(* ===== verification/PeerState.v ===== *)
(** * Peer statistics ([src/src/state.rs])

    The map of per-peer counters and learned endpoints.  The mutex makes every
    operation atomic, so an operation is a function of the map; [wall] is the
    value of [Instant::now()] in the call. *)

From S2P Require Import Prelude Net.

Record PeerStats := {
  last_seen : option Instant;
  tx_bytes : u64;
  rx_bytes : u64;
  current_endpoint : option SocketAddr }.

Definition PeerStats_default : PeerStats :=
  {| last_seen := None; tx_bytes := 0; rx_bytes := 0; current_endpoint := None |}.

(** [map.entry(name).or_default()] followed by an update of the entry. *)
Definition entry_or_default (m : gmap string PeerStats) (name : string) : PeerStats :=
  default PeerStats_default (m !! name).

(** [u64 += u64] in a build without overflow checks. *)
Definition add_u64 (a b : u64) : u64 := wrap 64 (a + b).

Definition update_endpoint (stats : PeerStats) (source : SocketAddr) : PeerStats :=
  {| last_seen := last_seen stats; tx_bytes := tx_bytes stats; rx_bytes := rx_bytes stats;
     current_endpoint := Some source |}.

Definition record_tx (m : gmap string PeerStats) (name : string) (n : usize) : gmap string PeerStats :=
  let e := entry_or_default m name in
  <[name := {| last_seen := last_seen e; tx_bytes := add_u64 (tx_bytes e) n;
               rx_bytes := rx_bytes e; current_endpoint := current_endpoint e |}]> m.

Definition record_rx (m : gmap string PeerStats) (name : string) (source : SocketAddr)
    (n : usize) (wall : Instant) : gmap string PeerStats :=
  let e := entry_or_default m name in
  let e := {| last_seen := Some wall; tx_bytes := tx_bytes e;
              rx_bytes := add_u64 (rx_bytes e) n; current_endpoint := current_endpoint e |} in
  <[name := update_endpoint e source]> m.

Definition record_keepalive (m : gmap string PeerStats) (name : string) (source : SocketAddr)
    (wall : Instant) : gmap string PeerStats :=
  let e := entry_or_default m name in
  let e := {| last_seen := Some wall; tx_bytes := tx_bytes e; rx_bytes := rx_bytes e;
              current_endpoint := current_endpoint e |} in
  <[name := update_endpoint e source]> m.

Definition snapshot (m : gmap string PeerStats) : gmap string PeerStats := m.

Definition clear_endpoint (m : gmap string PeerStats) (name : string) : gmap string PeerStats :=
  match m !! name with
  | Some e => <[name := {| last_seen := last_seen e; tx_bytes := tx_bytes e;
                           rx_bytes := rx_bytes e; current_endpoint := None |}]> m
  | None => m
  end.

(** ** Lemmas *)

Lemma record_keepalive_endpoint m name source wall :
  record_keepalive m name source wall !! name ≫= current_endpoint = Some source.
Proof. unfold record_keepalive. by rewrite lookup_insert_eq. Qed.

Lemma record_rx_endpoint m name source n wall :
  record_rx m name source n wall !! name ≫= current_endpoint = Some source.
Proof. unfold record_rx. by rewrite lookup_insert_eq. Qed.

Lemma clear_endpoint_lookup m name other :
  clear_endpoint m name !! other ≫= current_endpoint =
    if decide (name = other) then None else m !! other ≫= current_endpoint.
Proof.
  unfold clear_endpoint. destruct (m !! name) eqn:E; case_decide; subst.
  - by rewrite lookup_insert_eq.
  - by rewrite lookup_insert_ne.
  - by rewrite E.
  - done.
Qed.

Lemma record_keepalive_diff m name source wall p :
  record_keepalive m name source wall !! p <> m !! p -> name = p.
Proof.
  unfold record_keepalive. intros H. destruct (decide (name = p)); [done|].
  by rewrite lookup_insert_ne in H.
Qed.

Lemma record_rx_diff m name source n wall p : record_rx m name source n wall !! p <> m !! p -> name = p.
Proof.
  unfold record_rx. intros H. destruct (decide (name = p)); [done|]. by rewrite lookup_insert_ne in H.
Qed.
Lemma fresh_ev f g s : fresh_in f s -> (forall k, map_ev (f k) (g k)) -> fresh_in g s.
Proof. intros Hf Hev k p s' (s0 & H0 & Hle)%Hev. rewrite (le_id _ _ Hle). eauto. Qed.

Lemma fresh_wf f g k p s :
  slots_wf f -> fresh_in f s -> session_wf s ->
  g k = <[p := s]> (f k) -> (forall k', k' <> k -> g k' = f k') -> slots_wf g.
Proof.
  intros [Hok Hinj] Hf Hs Hk Hne.
  assert (Hg : forall k' q s', g k' !! q = Some s' ->
            (k' = k /\ q = p /\ s' = s) \/ f k' !! q = Some s').
  { intros k' q s' H. destruct (decide (k' = k)) as [->|Hn]; [|rewrite Hne in H; auto].
    rewrite Hk in H. apply lookup_insert_Some in H as [[<- <-]|[_ H]]; auto. }
  split.
  - intros k' q s' [(_ & _ & ->)|H]%Hg; eauto.
  - intros k1 p1 s1 k2 p2 s2 [(-> & -> & ->)|H1]%Hg [(-> & -> & ->)|H2]%Hg E; eauto.
    + by apply Hf in H2.
    + by apply Hf in H1.
Qed.

(** ** Lookups by identifier *)

Lemma find_session_Some m sid p :
  find_session m sid = Some p -> exists s, m !! p = Some s /\ session_id s = sid.
Proof.
  unfold find_session. intros ((i & q & s) & (Hi & Hs & _)%list_find_Some & Ep)%fmap_Some.
  cbn in *. subst. exists s. split; [|done].
  apply elem_of_map_to_list. by eapply list_elem_of_lookup_2.
Qed.

Lemma find_session_None m sid p s :
  find_session m sid = None -> m !! p = Some s -> session_id s <> sid.
Proof.
  unfold find_session. rewrite fmap_None, list_find_None, Forall_forall.
  intros H Hm. apply (H (p, s)). by apply elem_of_map_to_list.
Qed.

## TASK TO CARRY OUT
All of the records above must be reproduced exactly.

## WRITTEN REPLY
(* ===== verification/PeerState.v ===== *)
(** * Peer statistics ([src/src/state.rs])

    The map of per-peer counters and learned endpoints.  The mutex makes every
    operation atomic, so an operation is a function of the map; [wall] is the
    value of [Instant::now()] in the call. *)

From S2P Require Import Prelude Net.

Record PeerStats := {
  last_seen : option Instant;
  tx_bytes : u64;
  rx_bytes : u64;
  current_endpoint : option SocketAddr }.

Definition PeerStats_default : PeerStats :=
  {| last_seen := None; tx_bytes := 0; rx_bytes := 0; current_endpoint := None |}.

(** [map.entry(name).or_default()] followed by an update of the entry. *)
Definition entry_or_default (m : gmap string PeerStats) (name : string) : PeerStats :=
  default PeerStats_default (m !! name).

(** [u64 += u64] in a build without overflow checks. *)
Definition add_u64 (a b : u64) : u64 := wrap 64 (a + b).

Definition update_endpoint (stats : PeerStats) (source : SocketAddr) : PeerStats :=
  {| last_seen := last_seen stats; tx_bytes := tx_bytes stats; rx_bytes := rx_bytes stats;
     current_endpoint := Some source |}.

Definition record_tx (m : gmap string PeerStats) (name : string) (n : usize) : gmap string PeerStats :=
  let e := entry_or_default m name in
  <[name := {| last_seen := last_seen e; tx_bytes := add_u64 (tx_bytes e) n;
               rx_bytes := rx_bytes e; current_endpoint := current_endpoint e |}]> m.

Definition record_rx (m : gmap string PeerStats) (name : string) (source : SocketAddr)
    (n : usize) (wall : Instant) : gmap string PeerStats :=
  let e := entry_or_default m name in
  let e := {| last_seen := Some wall; tx_bytes := tx_bytes e;
              rx_bytes := add_u64 (rx_bytes e) n; current_endpoint := current_endpoint e |} in
  <[name := update_endpoint e source]> m.

Definition record_keepalive (m : gmap string PeerStats) (name : string) (source : SocketAddr)
    (wall : Instant) : gmap string PeerStats :=
  let e := entry_or_default m name in
  let e := {| last_seen := Some wall; tx_bytes := tx_bytes e; rx_bytes := rx_bytes e;
              current_endpoint := current_endpoint e |} in
  <[name := update_endpoint e source]> m.

Definition snapshot (m : gmap string PeerStats) : gmap string PeerStats := m.

Definition clear_endpoint (m : gmap string PeerStats) (name : string) : gmap string PeerStats :=
  match m !! name with
  | Some e => <[name := {| last_seen := last_seen e; tx_bytes := tx_bytes e;
                           rx_bytes := rx_bytes e; current_endpoint := None |}]> m
  | None => m
  end.

(** ** Lemmas *)

Lemma record_keepalive_endpoint m name source wall :
  record_keepalive m name source wall !! name ≫= current_endpoint = Some source.
Proof. unfold record_keepalive. by rewrite lookup_insert_eq. Qed.

Lemma record_rx_endpoint m name source n wall :
  record_rx m name source n wall !! name ≫= current_endpoint = Some source.
Proof. unfold record_rx. by rewrite lookup_insert_eq. Qed.

Lemma clear_endpoint_lookup m name other :
  clear_endpoint m name !! other ≫= current_endpoint =
    if decide (name = other) then None else m !! other ≫= current_endpoint.
Proof.
  unfold clear_endpoint. destruct (m !! name) eqn:E; case_decide; subst.
  - by rewrite lookup_insert_eq.
  - by rewrite lookup_insert_ne.
  - by rewrite E.
  - done.
Qed.

Lemma record_keepalive_diff m name source wall p :
  record_keepalive m name source wall !! p <> m !! p -> name = p.
Proof.
  unfold record_keepalive. intros H. destruct (decide (name = p)); [done|].
  by rewrite lookup_insert_ne in H.
Qed.

Lemma record_rx_diff m name source n wall p : record_rx m name source n wall !! p <> m !! p -> name = p.
Proof.
  unfold record_rx. intros H. destruct (decide (name = p)); [done|]. by rewrite lookup_insert_ne in H.
Qed.
Lemma fresh_ev f g s : fresh_in f s -> (forall k, map_ev (f k) (g k)) -> fresh_in g s.
Proof. intros Hf Hev k p s' (s0 & H0 & Hle)%Hev. rewrite (le_id _ _ Hle). eauto. Qed.

Lemma fresh_wf f g k p s :
  slots_wf f -> fresh_in f s -> session_wf s ->
  g k = <[p := s]> (f k) -> (forall k', k' <> k -> g k' = f k') -> slots_wf g.
Proof.
  intros [Hok Hinj] Hf Hs Hk Hne.
  assert (Hg : forall k' q s', g k' !! q = Some s' ->
            (k' = k /\ q = p /\ s' = s) \/ f k' !! q = Some s').
  { intros k' q s' H. destruct (decide (k' = k)) as [->|Hn]; [|rewrite Hne in H; auto].
    rewrite Hk in H. apply lookup_insert_Some in H as [[<- <-]|[_ H]]; auto. }
  split.
  - intros k' q s' [(_ & _ & ->)|H]%Hg; eauto.
  - intros k1 p1 s1 k2 p2 s2 [(-> & -> & ->)|H1]%Hg [(-> & -> & ->)|H2]%Hg E; eauto.
    + by apply Hf in H2.
    + by apply Hf in H1.
Qed.

(** ** Lookups by identifier *)

Lemma find_session_Some m sid p :
  find_session m sid = Some p -> exists s, m !! p = Some s /\ session_id s = sid.
Proof.
  unfold find_session. intros ((i & q & s) & (Hi & Hs & _)%list_find_Some & Ep)%fmap_Some.
  cbn in *. subst. exists s. split; [|done].
  apply elem_of_map_to_list. by eapply list_elem_of_lookup_2.
Qed.

Lemma find_session_None m sid p s :
  find_session m sid = None -> m !! p = Some s -> session_id s <> sid.
Proof.
  unfold find_session. rewrite fmap_None, list_find_None, Forall_forall.
  intros H Hm. apply (H (p, s)). by apply elem_of_map_to_list.
Qed.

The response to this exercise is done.